INSTRUCTIONS FOR THE TASK: Print the listing below from its opening line through the line holding "Ok (1000 - Z.of_nat", both ends included.

↓↓↓

Lemma summary_loop_decode (n : nat) (evs : list Event) (tail : option string)
    (gen_log : list string) (w : World) :
  summary_loop evs tail (1000 - Z.of_nat n) gen_log w =
    (add_trace (map Printed (fst (decode (take n evs)))) w,
     Ok (1000 - Z.of_nat n + Z.of_nat (consumed n evs),
         (gen_log ++ fst (decode (take n evs)))%list,
         loop_pending n evs tail)).
Proof.
  revert n gen_log w.
  induction evs as [|s rest IH]; intros n gen_log w.
  - unfold loop_pending. rewrite take_nil. simpl.
    rewrite add_trace_nil, app_nil_r, Z.add_0_r.
    destruct (decide (0 ≤ n)%nat); [|lia].
    by destruct tail.
  - destruct n as [|n].
    + simpl. unfold loop_pending. simpl.
      by rewrite add_trace_nil, app_nil_r.
    + cbn [summary_loop].
      replace (1000 - Z.of_nat (S n) + 1) with (1000 - Z.of_nat n) by lia.
      assert (Hcap : (1000 <? 1000 - Z.of_nat n)%Z = false) by (apply Z.ltb_ge; lia).
      rewrite Hcap.
      assert (Hcnt : ∀ k : nat, 1000 - Z.of_nat (S n) + Z.of_nat (S k)
                       = 1000 - Z.of_nat n + Z.of_nat k) by (intros; lia).
      unfold loop_pending. cbn [take decode consumed length].
      destruct (step s) as [st|].
      * destruct (summary_row st s) as [[row|]|e].
        -- unfold mbind, M_bind, bind, print. rewrite emit_add_trace.
           rewrite IH, add_trace_app, Hcnt. cbn [fst snd map].
           rewrite <- app_assoc. cbn [app].
           unfold loop_pending.
           repeat f_equal.
           destruct (snd (decode (take n rest))); [done|].
           destruct (decide (length rest ≤ n)%nat), (decide (S (length rest) ≤ S n)%nat);
             try done; lia.
        -- rewrite IH, Hcnt. unfold loop_pending.
           repeat f_equal.
           destruct (snd (decode (take n rest))); [done|].
           destruct (decide (length rest ≤ n)%nat), (decide (S (length rest) ≤ S n)%nat);
             try done; lia.
        -- cbn. rewrite add_trace_nil, app_nil_r.
           replace (1000 - Z.of_nat (S n) + Z.of_nat 1) with (1000 - Z.of_nat n)
             by lia.
           reflexivity.
      * rewrite IH, Hcnt. unfold loop_pending.
        repeat f_equal.
        destruct (snd (decode (take n rest))); [done|].
        destruct (decide (length rest ≤ n)%nat), (decide (S (length rest) ≤ S n)%nat);
          try done; lia.
Qed.

Lemma summary_row_raises (st : Z) (s : Event) (e : abort) :
  summary_row st s = Raise e →
  e = IpdbSetTrace ∨ ∃ key, e = KeyError key.
Proof.
  unfold summary_row. intros H.
  repeat match type of H with
         | match ?x with _ => _ end = _ => destruct x eqn:?
         | (if ?x then _ else _) = _ => destruct x
         end;
    try discriminate; inversion H; subst; eauto.
  all: match goal with
       | Hv : format_values _ = Raise _ |- _ => revert Hv
       end.
  all: match goal with
       | |- format_values ?l = _ → _ => generalize l
       end.
  all: intros l; induction l as [|x l IHl]; simpl; [discriminate|].
  all: unfold format_value.
  all: destruct (tag x); [|intros [= <-]; eauto].
  all: destruct (simple_value x); [|intros [= <-]; eauto].
  all: destruct (format_values l); [discriminate|].
  all: intros [= <-]; by apply IHl.
Qed.

Lemma decode_raises (evs : list Event) (e : abort) :
  snd (decode evs) = Some e →
  e = IpdbSetTrace ∨ ∃ key, e = KeyError key.
Proof.
  induction evs as [|s rest IH]; simpl; [discriminate|].
  destruct (step s) as [st|]; [|done].
  destruct (summary_row st s) as [[row|]|e'] eqn:Hrow; simpl; try done.
  intros [= <-]. by eapply summary_row_raises.
Qed.

Lemma consumed_all (n : nat) (evs : list Event) :
  (length evs ≤ n)%nat → snd (decode evs) = None →
  consumed n evs = length evs.
Proof.
  revert n. induction evs as [|s rest IH]; intros n Hn; [done|].
  destruct n as [|n]; simpl in Hn; [lia|]. simpl.
  destruct (step s) as [st|]; [|intros; f_equal; apply IH; [lia|done]].
  destruct (summary_row st s) as [[row|]|e']; simpl; try done;
    intros; f_equal; apply IH; (lia || done).
Qed.

Lemma consumed_le (n : nat) (evs : list Event) :
  (consumed n evs ≤ S n)%nat.
Proof.
  revert n. induction evs as [|s rest IH]; intros n; simpl; [lia|].
  destruct n as [|n]; [lia|].
  destruct (step s) as [st|]; [|specialize (IH n); lia].
  destruct (summary_row st s); specialize (IH n); lia.
Qed.
(** * Reviewer assignment engine of [auto-assign-reviewers/index.js]

    A shallow embedding of [matchPattern] and of the matching, scoring and
    selection part of [run], followed by the properties of the engine.

    JavaScript strings are modelled as lists of 8-bit characters (the code
    units 0..255); configuration values parsed from YAML are modelled by
    [jsval]; exceptions are modelled by the [result] type. *)

From Stdlib Require Import Ascii String.
From Stdlib Require Import List Bool Arith ZArith Lia Permutation Sorted.
Import ListNotations.

(* ================================================================== *)
(** * JavaScript strings *)
(* ================================================================== *)

Module JsString.

Definition jsstring := list ascii.

(** String literals: [str "a/b"] is the JavaScript string ['a/b']. *)
Definition str (s : string) : jsstring := list_ascii_of_string s.

(** Strict equality [a === b] of two strings. *)
Fixpoint eqs (a b : jsstring) : bool :=
  match a, b with
  | [], [] => true
  | x :: a', y :: b' => Ascii.eqb x y && eqs a' b'
  | _, _ => false
  end.

(** [s.startsWith(p)] *)
Fixpoint startsWith (p s : jsstring) : bool :=
  match p with
  | [] => true
  | x :: p' =>
      match s with
      | [] => false
      | y :: s' => Ascii.eqb x y && startsWith p' s'
      end
  end.

(** [s.replace(/pat/g, rep)] for a regular expression [pat] that is a plain
    sequence of (escaped) characters and a replacement without [$]: the
    leftmost occurrence is replaced and the scan resumes behind it.
    [skip] counts the characters of the current occurrence still to drop. *)
Fixpoint replaceFrom (pat rep : jsstring) (skip : nat) (s : jsstring) : jsstring :=
  match s with
  | [] => []
  | c :: s' =>
      match skip with
      | S k => replaceFrom pat rep k s'
      | O =>
          if startsWith pat s
          then rep ++ replaceFrom pat rep (length pat - 1) s'
          else c :: replaceFrom pat rep 0 s'
      end
  end.

Definition replaceAll (pat rep s : jsstring) : jsstring := replaceFrom pat rep 0 s.

(** [toLowerCase] on the code units 0..255: [A-Z] and the Latin-1 capitals
    U+00C0..U+00DE other than U+00D7 are moved up by 32. *)
Definition lowerChar (c : ascii) : ascii :=
  let n := nat_of_ascii c in
  if ((65 <=? n) && (n <=? 90)) || ((192 <=? n) && (n <=? 222) && negb (n =? 215))
  then ascii_of_nat (n + 32)
  else c.

Definition toLowerCase (s : jsstring) : jsstring := map lowerChar s.

End JsString.
Import JsString.

(* ================================================================== *)
(** * Regular expressions: the fragment [matchPattern] compiles to *)
(* ================================================================== *)

Module Regex.

Inductive regex : Type :=
| REmpty                                  (* the empty alternative *)
| RChar (c : ascii)                       (* a pattern character or [\c] *)
| RAny                                    (* [.] *)
| RClass (neg : bool) (cs : list ascii)   (* [[...]] and [[^...]] *)
| RBol                                    (* [^] *)
| REol                                    (* [$] *)
| RSeq (r1 r2 : regex)
| RAlt (r1 r2 : regex)
| RStar (r : regex).

(** ** [new RegExp(source)] *)

Inductive mode : Type :=
| MNormal
| MEscape                                   (* behind a backslash *)
| MClassOpen                                (* behind [[] *)
| MClass (neg : bool) (members : list ascii) (* inside a class, members reversed *).

(** One open disjunction: the finished alternatives and the terms of the
    current one, both most recent first; [quantifiable] tells whether the
    last term is an atom that a quantifier may follow. *)
Record frame : Type := mkFrame {
  alts : list regex;
  terms : list regex;
  quantifiable : bool
}.

Record pstate : Type := mkState {
  st_mode : mode;
  st_cur : frame;
  st_stack : list frame
}.
Lemma game_commands_keep_intact_witness : intact Village.founded.
Proof.
  apply (game_commands_keep_intact Village.aria _internal_create_location
           Village.old_mill
           (Village.after (_internal_create_location Village.town_square) gameState)
           Village.founded
           (Value "Location 'Old  Mill' (ID: old_mill) created successfully.")).
  - right. left. reflexivity.
  - reflexivity.
  - apply (_internal_create_location_intact Village.town_square gameState _
             (Value "Location 'Town Square' (ID: town_square) created successfully.")
             gameState_intact).
    vm_compute. reflexivity.
  - vm_compute. reflexivity.
Defined.

(** Where the identifier names a member of [Object.prototype] the check of
    the location passes, and the soul is put in a location that does not
    exist: [create_soul] with the [locationId] [constructor], in the game
    without locations. *)
Lemma _internal_create_soul_in_no_location :
  exists g',
    _internal_create_soul Village.aria
      (JsData (JObj [ ("name", JStr "Aria"); ("locationId", JStr "constructor") ]))
      gameState
    = Some (Value ("Soul 'Aria' (ID: " +:+ Village.aria
                     +:+ ") created successfully at location constructor."), g') /\
    worldLog g' = worldLog gameState ++ ["A new soul named 'Aria' appeared in Object."] /\
    ~ intact g'.
Proof.
  eexists. split; [vm_compute; reflexivity|]. split; [reflexivity|].
  intros [_ _ _ Hlocated _ _ _]. cbn in Hlocated.
  apply Forall_cons_1 in Hlocated as [[location Hlocation] _].
  vm_compute in Hlocation. discriminate Hlocation.
Qed.

(** *** Failures change nothing *)

(** A text that starts with a word without blanks, after a name and a
    blank: the name starts with the word. *)
Lemma prefix_before (c : ascii) (p : string) :
  all_chars (fun x => negb (Ascii.eqb x c)) p = true ->
  forall a r, String.prefix p (a +:+ String c r) = true -> String.prefix p a = true.
Proof.
  induction p as [|x p IH]; intros Hp a r H; [now destruct a|].
  simpl in Hp. apply andb_true_iff in Hp as [Hx Hp]. apply negb_true_iff in Hx.
  destruct a as [|y a].
  - rewrite RefJSONFacts.app_nil_l in H. simpl in H.
    destruct (Ascii.ascii_dec x c) as [->|]; [|discriminate H].
    rewrite Ascii.eqb_refl in Hx. discriminate Hx.
  - rewrite RefJSONFacts.app_cons in H. simpl in H |- *.
    destruct (Ascii.ascii_dec x y); [|discriminate H]. exact (IH Hp a r H).
Qed.
(** C2.  For sequences [xs], [ys] of the same length [n > 0],
    [compute_errors] returns [(1/n)] times the sum of the squared
    residuals [y_i - f(x_i; p)], [f] being the polynomial with
    coefficients [p]. *)
Theorem compute_errors_mean_squared_error (p xs ys : list Qc) (n : nat) :
  length xs = n -> length ys = n -> (0 < n)%nat ->
  compute_errors fit_func xs ys p
  = Ok (mean_squared_error (polynomial_of p) xs ys n).
Proof.
  intros Hx Hy Hn. rewrite compute_errors_unfold.
  assert (Hne : xs <> []) by (intros ->; simpl in Hx; lia).
  rewrite py_truediv_ok by now apply of_len_nonzero.
  rewrite Hx, Hy, Nat.min_id.
  unfold mean_squared_error, of_len. rewrite Hx. f_equal.
  unfold squared_residuals.
  rewrite (@big_sum_ext n
             (fun i => (nth i ys 0 - fit_func (nth i xs 0) p) ^ 2)
             (fun i => (nth i ys 0 - polynomial_of p (nth i xs 0)) ^ 2))
    by (intros i _; now rewrite fit_func_polynomial_of).
  unfold Qcdiv. ring.
Qed.

Lemma compute_errors_mean_squared_error_witness :
  length [of_int 1; of_int 2] = 2%nat /\
  length [of_int 1; of_int 3] = 2%nat /\
  (0 < 2)%nat /\
  compute_errors fit_func [of_int 1; of_int 2] [of_int 1; of_int 3] [of_int 1]
  = Ok (mean_squared_error (polynomial_of [of_int 1])
          [of_int 1; of_int 2] [of_int 1; of_int 3] 2).
Proof.
  split; [reflexivity|]. split; [reflexivity|]. split; [lia|].
  apply compute_errors_mean_squared_error; [reflexivity | reflexivity | lia].
Defined.

Lemma Qcdiv_same_numerator (s a b : Qc) :
  s <> 0 -> a <> 0 -> b <> 0 -> s / a = s / b -> a = b.
Proof.
  intros Hs Ha Hb H.
  assert (Hab : s * b = s * a).
  { transitivity (s / a * (a * b)); [field; exact Ha|].
    rewrite H. field. exact Hb. }
  assert (Hz : s * (b - a) = 0).
  { transitivity (s * b - s * a); [ring | rewrite Hab; ring]. }
  apply Qcmult_integral_l in Hz; [|exact Hs].
  symmetry. transitivity (b - a + a); [ring | rewrite Hz; ring].
Qed.

(** C10 (as amended).  When [xs] is not empty and [ys] has another
    length, [compute_errors] raises nothing: it returns the sum of the
    squared residuals of the first [min(len(xs), len(ys))] pairs divided
    by [len(xs)].  When [ys] is the shorter one (and not empty) and that
    sum is not zero, the result differs from the mean of the residuals
    that were summed. *)
Theorem compute_errors_length_mismatch (func : model) (p xs ys : list Qc) :
  xs <> [] -> length xs <> length ys ->
  compute_errors func xs ys p
  = Ok (squared_residuals (fun x => func x p) xs ys
          (Nat.min (length xs) (length ys)) / of_len xs)
  /\
  ((length ys < length xs)%nat -> ys <> [] ->
   squared_residuals (fun x => func x p) xs ys
     (Nat.min (length xs) (length ys)) <> 0 ->
   squared_residuals (fun x => func x p) xs ys
     (Nat.min (length xs) (length ys)) / of_len xs
   <> squared_residuals (fun x => func x p) xs ys
        (Nat.min (length xs) (length ys))
      / of_int (Z.of_nat (Nat.min (length xs) (length ys)))).
Proof.
  intros Hne Hlen. split.
  - rewrite compute_errors_unfold. apply py_truediv_ok.
    now apply of_len_nonzero.
  - intros Hlt Hys Hs Heq.
    rewrite Nat.min_r in * by lia.
    apply Qcdiv_same_numerator in Heq.
    + apply of_int_inj in Heq. lia.
    + exact Hs.
    + now apply of_len_nonzero.
    + now apply (of_len_nonzero (xs:=ys)).
Qed.

Lemma compute_errors_length_mismatch_witness :
  [of_int 0; of_int 1] <> [] /\
  length [of_int 0; of_int 1] <> length [of_int 3] /\
  compute_errors fit_func [of_int 0; of_int 1] [of_int 3] [of_int 1]
  = Ok (squared_residuals (fun x => fit_func x [of_int 1])
          [of_int 0; of_int 1] [of_int 3] 1 / of_len [of_int 0; of_int 1]).
Proof.
  assert (Hne : [of_int 0; of_int 1] <> []) by discriminate.
  assert (Hlen : length [of_int 0; of_int 1] <> length [of_int 3])
    by (simpl; lia).
  split; [exact Hne|]. split; [exact Hlen|].
  exact (proj1 (@compute_errors_length_mismatch fit_func [of_int 1]
                  [of_int 0; of_int 1] [of_int 3] Hne Hlen)).
Defined.

(** C10 (counterexample).  With [xs = []] and [ys = [1]] the lengths
    differ and the call raises [ZeroDivisionError]; with [xs = [1, 2]],
    [ys = [1]] and the constant model [1] the single residual summed is
    zero and the result, [0], is its mean. *)
Lemma compute_errors_length_mismatch_fails :
  (length (@nil Qc) <> length [of_int 1] /\
   compute_errors fit_func [] [of_int 1] [of_int 1] = Raise ZeroDivisionError)
  /\
  ((length [of_int 1] < length [of_int 1; of_int 2])%nat /\
   compute_errors fit_func [of_int 1; of_int 2] [of_int 1] [of_int 1]
   = Ok (squared_residuals (fun x => fit_func x [of_int 1])
           [of_int 1; of_int 2] [of_int 1] 1 / of_int 1)).
Proof.
  split; split.
  - simpl. lia.
  - reflexivity.
  - simpl. lia.
  - rewrite compute_errors_unfold. rewrite py_truediv_ok.
    + f_equal. apply Qc_is_canon. vm_compute. reflexivity.
    + apply of_len_nonzero. discriminate.
Qed.

(** ** Data generator and fit engine *)

Lemma add_pointwise_length (a b : list Qc) :
  length a = length b -> length (add_pointwise a b) = length a.
Proof.
  revert b. induction a as [|u a IH]; intros [|v b] H; simpl in *;
    try reflexivity; try discriminate.
  f_equal. apply IH. now injection H.
Qed.

Lemma np_add_same_length (a b : list Qc) :
  length a = length b -> np_add a b = Ok (add_pointwise a b).
Proof.
  intros H. unfold np_add. now rewrite H, Nat.eqb_refl.
Qed.

Lemma ones_length (degree : Z) : length (ones degree) = Z.to_nat (degree + 1).
Proof. unfold ones. apply repeat_length. Qed.

Section CoreFacts.

Variable rng : Type.
Variable seed_state : Z -> rng.
Variable next_double : rng -> Qc * rng.
Variable next_gauss : rng -> Qc * rng.
Variable solver :
  model -> list Qc -> list Qc -> list Qc -> Result (list Qc * covariance).

Local Abbreviation exec := (run seed_state next_double next_gauss solver).
Local Abbreviation np_uniform := (uniform next_double).
Local Abbreviation np_normal := (normal next_gauss).

Lemma draws_length (next : rng -> Qc * rng) (n : nat) (st : rng) :
  length (fst (draws next n st)) = n.
Proof.
  revert st. induction n as [|n IH]; intros st; simpl.
  - reflexivity.
  - destruct (next st) as [v st1]. specialize (IH st1).
    destruct (draws next n st1) as [vs st2]. simpl in *. now rewrite IH.
Qed.

Lemma uniform_ok (low high : Qc) (size : Z) (st : rng) :
  (0 <= size)%Z ->
  exists v st', np_uniform low high size st = (Ok v, st')
                /\ length v = Z.to_nat size.
Proof.
  intros Hsize. unfold uniform.
  destruct (Z.ltb_spec size 0) as [Hneg|_]; [lia|].
  pose proof (draws_length next_double (Z.to_nat size) st) as Hlen.
  destruct (draws next_double (Z.to_nat size) st) as [us st'].
  exists (map (fun u => low + (high - low) * u) us), st'.
  split; [reflexivity|]. now rewrite length_map.
Qed.

Lemma uniform_inv (low high : Qc) (size : Z) (st st' : rng) (v : list Qc) :
  np_uniform low high size st = (Ok v, st') ->
  (0 <= size)%Z /\ length v = Z.to_nat size.
Proof.
  unfold uniform. destruct (Z.ltb_spec size 0) as [Hneg|Hpos].
  - discriminate.
  - pose proof (draws_length next_double (Z.to_nat size) st) as Hlen.
    destruct (draws next_double (Z.to_nat size) st) as [us st1].
    intros H. injection H as <- _. split; [exact Hpos|].
    now rewrite length_map.
Qed.

Lemma uniform_negative_size (low high : Qc) (size : Z) (st : rng) :
  (size < 0)%Z -> np_uniform low high size st = (Raise ValueError, st).
Proof.
  intros H. unfold uniform.
  destruct (Z.ltb_spec size 0) as [_|Hpos]; [reflexivity | lia].
Qed.

Lemma normal_ok (loc scale : Qc) (size : nat) (st : rng) :
  0 <= scale ->
  exists v st', np_normal loc scale size st = (Ok v, st')
                /\ length v = size.
Proof.
  intros Hscale. unfold normal.
  destruct (Qclt_le_dec scale 0) as [Hneg|_].
  - exfalso. exact (Qclt_not_le _ _ Hneg Hscale).
  - pose proof (draws_length next_gauss size st) as Hlen.
    destruct (draws next_gauss size st) as [zs st'].
    exists (map (fun z => loc + scale * z) zs), st'.
    split; [reflexivity|]. now rewrite length_map.
Qed.

Lemma normal_inv (loc scale : Qc) (size : nat) (st st' : rng) (v : list Qc) :
  np_normal loc scale size st = (Ok v, st') ->
  0 <= scale /\ length v = size.
Proof.
  unfold normal. destruct (Qclt_le_dec scale 0) as [Hneg|Hpos].
  - discriminate.
  - pose proof (draws_length next_gauss size st) as Hlen.
    destruct (draws next_gauss size st) as [zs st1].
    intros H. injection H as <- _. split; [exact Hpos|].
    now rewrite length_map.
Qed.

↑↑↑

OUTPUT FOR THIS EXERCISE:
Lemma summary_loop_decode (n : nat) (evs : list Event) (tail : option string)
    (gen_log : list string) (w : World) :
  summary_loop evs tail (1000 - Z.of_nat n) gen_log w =
    (add_trace (map Printed (fst (decode (take n evs)))) w,
     Ok (1000 - Z.of_nat n + Z.of_nat (consumed n evs),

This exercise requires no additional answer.